### [Task statement]
How do the lines below between the ones holding "(** * What one" and "From Stdlib Require Import Lia.", inclusive, read? Give them again exactly, with no other lines.

### [Exercise data]
(* ===== verification/RaftLocal.v ===== *)
(** * What one peer's methods guarantee, for every input

    [stable] is the durability invariant: the bytes in the persister decode to
    the term, the vote and the log held in memory.  [quiet] says that a method
    neither casts a vote nor makes the peer a leader.  Every method keeps
    [stable], and every method but the three that take part in an election
    (and [InstallSnapShot]) is [quiet]. *)

From stdpp Require Import base list numbers gmap strings.
From Stdlib Require Import Lia.
From S2P Require Import Prelude RaftLog Persister RaftCore.

(** The log of a peer that never persisted anything. *)
Definition initLog : Log := append makeEmptyLog [mkEntry (IInt (-1)) 0 0].

Definition quiet (rf rf' : Raft) : Prop :=
  me rf' = me rf ∧ npeers rf' = npeers rf ∧
  ((currentTerm rf < currentTerm rf' ∧ state rf' ≠ Leader) ∨
   (currentTerm rf' = currentTerm rf ∧ votedFor rf' = votedFor rf ∧
    (state rf' = Leader → state rf = Leader))).

#[export] Instance quiet_preorder : PreOrder quiet.
Proof.
  split; unfold quiet.
  - intros rf. tauto.
  - intros x y z (?&?&[[??]|(?&?&?)]) (?&?&[[??]|(?&?&?)]); split_and!; try congruence.
    + left. split; [lia|done].
    + left. split; [lia|auto].
    + left. split; [lia|done].
    + right. split_and!; [lia|congruence|auto].
Qed.

Section local.
Context `{laws : !RaftCodecLaws codec}.

Definition stable (rf : Raft) : Prop :=
  match raftstate (persister rf) with
  | [] => currentTerm rf = 0 ∧ votedFor rf = -1 ∧ log rf = initLog
  | d => decode_state d = Some (currentTerm rf, votedFor rf, log rf)
  end.

Definition tame (rf rf' : Raft) : Prop :=
  quiet rf rf' ∧ (stable rf → stable rf').

#[export] Instance tame_preorder : PreOrder tame.
Proof.
  split; unfold tame.
  - intros rf. split; [reflexivity|done].
  - intros x y z [] []. split; [etransitivity; eauto|auto].
Qed.

Lemma persist_stable rf : stable (persist rf).
Proof.
  unfold stable, persist. cbn. rewrite clone_id.
  pose proof (encode_state_nonempty (currentTerm rf) (votedFor rf) (log rf)).
  pose proof (decode_encode_state (currentTerm rf) (votedFor rf) (log rf)).
  unfold persistData. by destruct (encode_state _ _ _).
Qed.

Lemma saved_stable rf snap :
  stable (set_persister (SaveStateAndSnapshot (persister rf) (persistData rf) snap) rf).
Proof. apply (persist_stable rf). Qed.

(** A method whose last effect on the persistent fields is a [persist]. *)
Lemma tame_persist rf rf' : quiet rf rf' → tame rf (persist rf').
Proof. intros H. split; [exact H|intros _; apply persist_stable]. Qed.

Lemma tame_fields rf rf' :
  me rf' = me rf → npeers rf' = npeers rf → currentTerm rf' = currentTerm rf →
  votedFor rf' = votedFor rf → state rf' = state rf → log rf' = log rf →
  persister rf' = persister rf → tame rf rf'.
Proof.
  intros Hm Hn Ht Hv Hs Hl Hp. split.
  - unfold quiet. rewrite Hs. tauto.
  - unfold stable. by rewrite Hp, Ht, Hv, Hl.
Qed.

Lemma quiet_fields rf rf' :
  me rf' = me rf → npeers rf' = npeers rf → currentTerm rf' = currentTerm rf →
  votedFor rf' = votedFor rf → (state rf' = Leader → state rf = Leader) → quiet rf rf'.
Proof. unfold quiet. auto 10. Qed.

Ltac tame_now := apply tame_fields; reflexivity.

Lemma setNewTerm_tame t rf : currentTerm rf < t → tame rf (setNewTerm t rf).
Proof.
  intros Ht. unfold setNewTerm. destruct (Z.ltb_spec (currentTerm rf) t); [cbn|lia].
  apply tame_persist. unfold quiet; cbn. auto.
Qed.

Lemma setNewTerm_log t rf : log (setNewTerm t rf) = log rf.
Proof. unfold setNewTerm. by destruct (_ || _). Qed.

Lemma setNewTerm_term t rf : currentTerm rf < t → currentTerm (setNewTerm t rf) = t.
Proof. intros Ht. unfold setNewTerm. destruct (Z.ltb_spec (currentTerm rf) t); [done|lia]. Qed.

(** The step-down test at the top of the three RPC handlers. *)
Definition adopt (t : Z) (rf : Raft) : Raft :=
  if currentTerm rf <? t then setNewTerm t rf else rf.

Lemma adopt_tame t rf : tame rf (adopt t rf).
Proof.
  unfold adopt. destruct (Z.ltb_spec (currentTerm rf) t); [by apply setNewTerm_tame|reflexivity].
Qed.

Lemma adopt_term t rf : currentTerm rf <= t → currentTerm (adopt t rf) = t.
Proof.
  intros. unfold adopt. destruct (Z.ltb_spec (currentTerm rf) t); [by apply setNewTerm_term|lia].
Qed.

Lemma adopt_log t rf : log (adopt t rf) = log rf.
Proof. unfold adopt. destruct (_ <? _); [apply setNewTerm_log|done]. Qed.

Lemma appendEntriesLoop_frame hb c last ids rf rf' out :
  appendEntriesLoop hb c last ids rf = Done (rf', out) →
  rf' = rf ∨ rf' = resetElectionTimer c rf.
Proof.
  revert rf rf' out. induction ids as [|i ids IH]; intros rf rf' out H; cbn in H.
  - go_inv. auto.
  - destruct (i =? me rf).
    + apply IH in H as [->| ->]; auto.
    + go_inv. eauto.
Qed.

Lemma appendEntries_frame hb c rf rf' out :
  appendEntries hb c rf = Done (rf', out) → rf' = rf ∨ rf' = resetElectionTimer c rf.
Proof. unfold appendEntries. intros H. go_inv. by eapply appendEntriesLoop_frame. Qed.

Lemma appendEntries_tame hb c rf rf' out :
  appendEntries hb c rf = Done (rf', out) → tame rf rf' ∧ log rf' = log rf.
Proof.
  intros [->| ->]%appendEntries_frame; (split; [|done]); [reflexivity|tame_now].
Qed.

Lemma SendSnapshot_reply_tame peer reply rf rf' :
  SendSnapshot_reply peer reply rf = Done rf' → tame rf rf' ∧ log rf' = log rf.
Proof.
  unfold SendSnapshot_reply. intros H. go_inv; zbool.
  - split; [by apply setNewTerm_tame|apply setNewTerm_log].
  - split; [tame_now|done].
  - split; [reflexivity|done].
Qed.

Lemma CommitLoop_frame ns rf rf' :
  CommitLoop ns rf = Done rf' → rf' = rf ∨ ∃ n, n ∈ ns ∧ rf' = SendMsg (set_commitIndex n rf).
Proof.
  revert rf. induction ns as [|n ns IH]; intros rf H; cbn in H; go_inv; [auto| |].
  - apply IH in H as [->|(m&?&->)]; [auto|right; exists m; set_solver].
  - apply IH in H as [->|(m&?&->)]; destruct x0.
    + right. exists n. set_solver.
    + auto.
    + right. exists m. split; [set_solver|done].
    + right. exists m. set_solver.
Qed.

Lemma Commit_tame rf rf' : Commit rf = Done rf' → tame rf rf' ∧ log rf' = log rf.
Proof.
  unfold Commit. intros H. go_inv; [split; [reflexivity|done]|].
  apply CommitLoop_frame in H as [->|(n&_&->)]; (split; [|done]); [reflexivity|tame_now].
Qed.

Lemma leaderSendEntries_tame peer args reply rf rf' :
  leaderSendEntries peer args reply rf = Done rf' → tame rf rf' ∧ log rf' = log rf.
Proof.
  unfold leaderSendEntries. intros H.
  destruct (Z.ltb_spec (currentTerm rf) (arTerm reply)); [go_inv|].
  { split; [by apply setNewTerm_tame|apply setNewTerm_log]. }
  destruct (bool_decide _); [|go_inv; split; [reflexivity|done]].
  apply bind_Done in H as (rf1 & H1 & [Ht Hl]%Commit_tame). rewrite Hl.
  enough (tame rf rf1 ∧ log rf1 = log rf) as [].
  { split; [by transitivity rf1|done]. }
  go_inv; (split; [first [reflexivity|tame_now]|done]).
Qed.

Lemma AppendLoop_tame es rf rf' : AppendLoop es rf = Done rf' → tame rf rf'.
Proof.
  revert rf. induction es as [|e es IH]; intros rf H; cbn in H; [go_inv; reflexivity|].
  apply bind_Done in H as (lastl & _ & H). apply bind_Done in H as (rf1 & H1 & H).
  transitivity rf1.
  - clear H. go_inv; try reflexivity. apply tame_persist. by apply quiet_fields.
  - clear H1. go_inv; [apply tame_persist; by apply quiet_fields|by apply IH].
Qed.

Lemma AppendEntries_tame c args rf rf' reply :
  AppendEntries c args rf = Done (rf', reply) → tame rf rf'.
Proof.
  unfold AppendEntries. fold (adopt (aaTerm args) rf). intros H.
  destruct (aaTerm args <? currentTerm rf); [go_inv; reflexivity|].
  transitivity (adopt (aaTerm args) rf); [apply adopt_tame|].
  destruct (_ <? Index0 _); [go_inv; reflexivity|].
  set (rf1 := adopt _ _) in *.
  set (rf2 := if bool_decide _ then _ else rf1) in *.
  transitivity rf2.
  { subst rf2. destruct (bool_decide _); [|reflexivity].
    apply tame_persist. by apply quiet_fields. }
  transitivity (set_LeaderID (LeaderId args) (resetElectionTimer c rf2)); [tame_now|].
  go_inv; try reflexivity.
  all: etransitivity; [by eapply AppendLoop_tame|first [reflexivity|tame_now]].
Qed.

(** ** The three methods of an election, and [InstallSnapShot] *)

Lemma leaderElection_spec c rf rf' el :
  leaderElection c rf = Done (rf', el) →
  me rf' = me rf ∧ npeers rf' = npeers rf ∧ stable rf' ∧ log rf' = log rf ∧
  currentTerm rf' = currentTerm rf + 1 ∧ votedFor rf' = me rf ∧ state rf' = Candidate ∧
  vaTerm (elArgs el) = currentTerm rf + 1 ∧ CandidateId (elArgs el) = me rf ∧
  votecount el = 1 ∧ becomeLeader el = false.
Proof.
  unfold leaderElection. intros H. go_inv. cbn. split_and!; try done.
  apply (persist_stable
    (set_votedFor (me rf) (set_state Candidate (set_currentTerm (currentTerm rf + 1) rf)))).
Qed.

(** A granted vote is a vote in the candidate's term, cast by a peer that had
    not voted for anybody else in that term. *)
Lemma RequestVote_granted c args rf rf' reply :
  RequestVote c args rf = Done (rf', reply) → VoteGranted reply = true →
  me rf' = me rf ∧ npeers rf' = npeers rf ∧ (stable rf → stable rf') ∧ log rf' = log rf ∧
  currentTerm rf' = vaTerm args ∧ votedFor rf' = CandidateId args ∧
  (currentTerm rf < vaTerm args ∧ state rf' ≠ Leader ∨
   currentTerm rf = vaTerm args ∧ state rf' = state rf ∧
     (votedFor rf = -1 ∨ votedFor rf = CandidateId args)).
Proof.
  unfold RequestVote. fold (adopt (vaTerm args) rf). intros H Hg.
  destruct (Z.ltb_spec (vaTerm args) (currentTerm rf)) as [|Hle]; [by go_inv|].
  pose proof (adopt_tame (vaTerm args) rf) as [(Hme & Hn & Hq) _].
  pose proof (adopt_term _ _ Hle) as Ht. pose proof (adopt_log (vaTerm args) rf) as Hl.
  set (rf1 := adopt _ _) in *. go_inv; [|done]. cbn. split_and!; try done.
  - intros _. apply (persist_stable (set_votedFor (CandidateId args) rf1)).
  - destruct Hq as [[??]|(?&?&?)]; [left; split; [lia|done]|].
    right. zbool. assert (rf1 = rf) as ->.
    { subst rf1. unfold adopt. destruct (Z.ltb_spec (currentTerm rf) (vaTerm args)); [lia|done]. }
    split_and!; [lia|done|]. destruct H3; zbool; auto.
Qed.

Lemma RequestVote_refused c args rf rf' reply :
  RequestVote c args rf = Done (rf', reply) → VoteGranted reply = false →
  tame rf rf' ∧ log rf' = log rf.
Proof.
  unfold RequestVote. fold (adopt (vaTerm args) rf). intros H Hg.
  destruct (vaTerm args <? currentTerm rf); [go_inv; split; [reflexivity|done]|].
  go_inv; [done|]. split; [apply adopt_tame|apply adopt_log].
Qed.

Lemma resetPeers_frame next ids rf rf' :
  resetPeers next ids rf = Done rf' →
  ∃ ni mi, rf' = set_matchIndex mi (set_nextIndex ni rf).
Proof.
  revert rf. induction ids as [|i ids IH]; intros rf H; cbn in H; go_inv.
  - exists (nextIndex rf'), (matchIndex rf'). by destruct rf'.
  - apply IH in H as (ni & mi & ->). eauto.
Qed.

Lemma winElection_spec c rf rf' out :
  winElection c rf = Done (rf', out) →
  me rf' = me rf ∧ npeers rf' = npeers rf ∧ stable rf' ∧ log rf' = log rf ∧
  currentTerm rf' = currentTerm rf ∧ votedFor rf' = votedFor rf ∧ state rf' = Leader.
Proof.
  unfold winElection. intros H. go_inv.
  apply resetPeers_frame in H1 as (ni & mi & ->).
  pose proof (persist_stable (set_state Leader rf)) as Hst.
  apply appendEntries_frame in H as [->| ->]; cbn; split_and!; done.
Qed.

Lemma InstallSnapShot_spec args rf rf' reply msg :
  InstallSnapShot args rf = (rf', reply, msg) →
  me rf' = me rf ∧ npeers rf' = npeers rf ∧ (stable rf → stable rf') ∧ log rf' = log rf ∧
  currentTerm rf <= currentTerm rf'.
Proof.
  unfold InstallSnapShot. fold (adopt (saTerm args) rf). intros H.
  destruct (Z.ltb_spec (saTerm args) (currentTerm rf)) as [|Hle].
  { injection H as <- <- <-. split_and!; done. }
  pose proof (adopt_tame (saTerm args) rf) as [(Hme & Hn & _) _].
  pose proof (adopt_term _ _ Hle). pose proof (adopt_log (saTerm args) rf).
  destruct (_ <=? _); injection H as <- <- <-; cbn; (split_and!; [done|done| |done|lia]);
    intros _; apply persist_stable.
Qed.

(** ** The service's interface *)

Lemma Snapshot_tame index snap rf rf' : Snapshot index snap rf = Done rf' → tame rf rf'.
Proof.
  unfold Snapshot. intros H. go_inv; try reflexivity.
  split; [by apply quiet_fields|intros _; apply saved_stable].
Qed.

Lemma CondInstallSnapshot_tame t i snap rf rf' b :
  CondInstallSnapshot t i snap rf = Done (rf', b) → tame rf rf'.
Proof.
  unfold CondInstallSnapshot. intros H. destruct (_ <=? _); [go_inv; reflexivity|].
  apply bind_Done in H as (? & _ & H). apply bind_Done in H as (? & _ & H).
  apply bind_Done in H as (? & _ & H). go_inv.
  split; [by apply quiet_fields|intros _; apply saved_stable].
Qed.

Lemma Start_tame c cmd rf rf' res out :
  Start c cmd rf = Done (rf', res, out) → tame rf rf'.
Proof.
  unfold Start. intros H. go_inv; [reflexivity|].
  apply appendEntries_tame in H1 as [H1 _].
  etransitivity; [|exact H1]. apply tame_persist. by apply quiet_fields.
Qed.

Lemma LoopCommit_tame rf rf' msg :
  LoopCommit rf = Done (rf', msg) → tame rf rf' ∧ log rf' = log rf.
Proof. unfold LoopCommit. intros H. go_inv; (split; [tame_now|done]). Qed.

(** What a crash keeps: the peer that [Make] builds from a [stable] peer's
    persister has the same term, vote and log, is a follower, and starts
    applying again from the snapshot point. *)
Lemma Make_recovers n c rf :
  stable rf →
  ∃ rf', Make n (me rf) (persister rf) c = Done rf' ∧
    me rf' = me rf ∧ npeers rf' = n ∧ persister rf' = persister rf ∧
    currentTerm rf' = currentTerm rf ∧ votedFor rf' = votedFor rf ∧ log rf' = log rf ∧
    state rf' = Follower ∧ commitIndex rf' = Index0 (log rf) ∧
    lastApplied rf' = Index0 (log rf) ∧
    length (nextIndex rf') = Z.to_nat n ∧ length (matchIndex rf') = Z.to_nat n.
Proof.
  unfold stable, Make, ReadRaftState. intros Hst. rewrite clone_id.
  destruct (raftstate (persister rf)) as [|b bs] eqn:E; cbn [readPersist].
  - destruct Hst as (-> & -> & ->). eexists. split; [done|]. cbn.
    rewrite !length_replicate. done.
  - rewrite Hst. eexists. split; [done|]. cbn. rewrite !length_replicate. done.
Qed.

End local.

### [Expected answer]
(** * What one peer's methods guarantee, for every input

    [stable] is the durability invariant: the bytes in the persister decode to
    the term, the vote and the log held in memory.  [quiet] says that a method
    neither casts a vote nor makes the peer a leader.  Every method keeps
    [stable], and every method but the three that take part in an election
    (and [InstallSnapShot]) is [quiet]. *)

From stdpp Require Import base list numbers gmap strings.
From Stdlib Require Import Lia.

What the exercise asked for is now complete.